Alternative Strategies: South Africa’s Water Policy

Andrea Arango’s article, entitled Alternative Strategies: South Africa’s Water Policy, will be issued on Thursday, May 1st. This COHA publication is another in the organization’s contribution to the debate over who will control the world’s water supply.

The Growing Debate on who will Control the World’s Water Supply

The current 1.1 billion people worldwide without access to potable water only opens one of the smaller windows on the injustices and the multiple casualties being wrought by private water-related industries. In fact, many are clueless to the magnitude of the victims— present and projected — of the growing water crisis as well as to the inhumane implications of the role of the private sector in regards to treating water as a commodity that can be owned and sold for profit. As of now, 2.6 billion people are at high risk for not having access to potable and an additional 1.8 million children die each year from water-related diseases.
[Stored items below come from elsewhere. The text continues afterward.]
(** * The inspector I/O bridge of node (src/inspector_io.cc)

    A shallow embedding of [InspectorIo], its transport delegate
    [InspectorIoDelegate] and the helpers of the anonymous namespace, with
    the properties of the bridge stated over the embedding.

    The runtime thread and the I/O thread are modelled by explicit state
    passing over one [World]; what the other thread does while a function
    runs is an argument of that function.  Calls into the collaborators that
    are not part of the file (the runtime agent, the socket server, libuv,
    the platform, stderr) are recorded in a trace of [Event]s. *)

From Stdlib Require Import ZArith Ascii String List Lia Strings.Byte.
From stdpp Require Import base option list gmap strings relations.

(** ** Outcomes

    A call returns, dies in a [CHECK] (the process aborts), or waits for
    ever on a semaphore or a condition variable nobody signals. *)

Inductive Outcome (A : Type) : Type :=
| Returns (a : A)
| Aborts
| Blocks.
Arguments Returns {A} a.
Arguments Aborts {A}.
Arguments Blocks {A}.

(** Sequencing, with stdpp's notations [x ← o; k] and [o ;; k]. *)
#[global] Instance Outcome_ret : MRet Outcome := λ A a, Returns a.
#[global] Instance Outcome_bind : MBind Outcome := λ A B k o,
  match o with
  | Returns a => k a
  | Aborts => Aborts
  | Blocks => Blocks
  end.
In the mix of chaos, despair, and confusion, which most affects the poorer elements of society, it is important to note the private corporations’ role, which some critics have identified as being among the major culprits in causing the crisis. Within recent decades, water privatization firms such as Suez, Vivendi, and RWE have bought control of a number of communities’ municipal water services, and then drastically increased the price of water; with some of them failing to effectively purify the water resources they had come to monopolize.

An Innate Right

The heightened trend towards water privatization has gone almost undetected by the general public for well over a decade, despite the huge ramifications it is having on many lives. Public water advocates argue that it is a necessity of life and no individual or corporation has the right to seize ownership and place a value on the resource. Water is for life, not for profit. Author Vadana Shiva resolutely states that “water is a commons because it is the basis of all life. Water rights are natural rights and thus usufructuary rights, meaning that water can be used, but not owned.” Water privatization has caused considerable strife around the world, specifically in less industrialized nations. Major water companies, with the help of the World Bank and International Monetary Fund (IMF), continue to divest communities of their natural right to water, thus undermining the essence of democracy as well as contributing to an insidious form of global deprivation.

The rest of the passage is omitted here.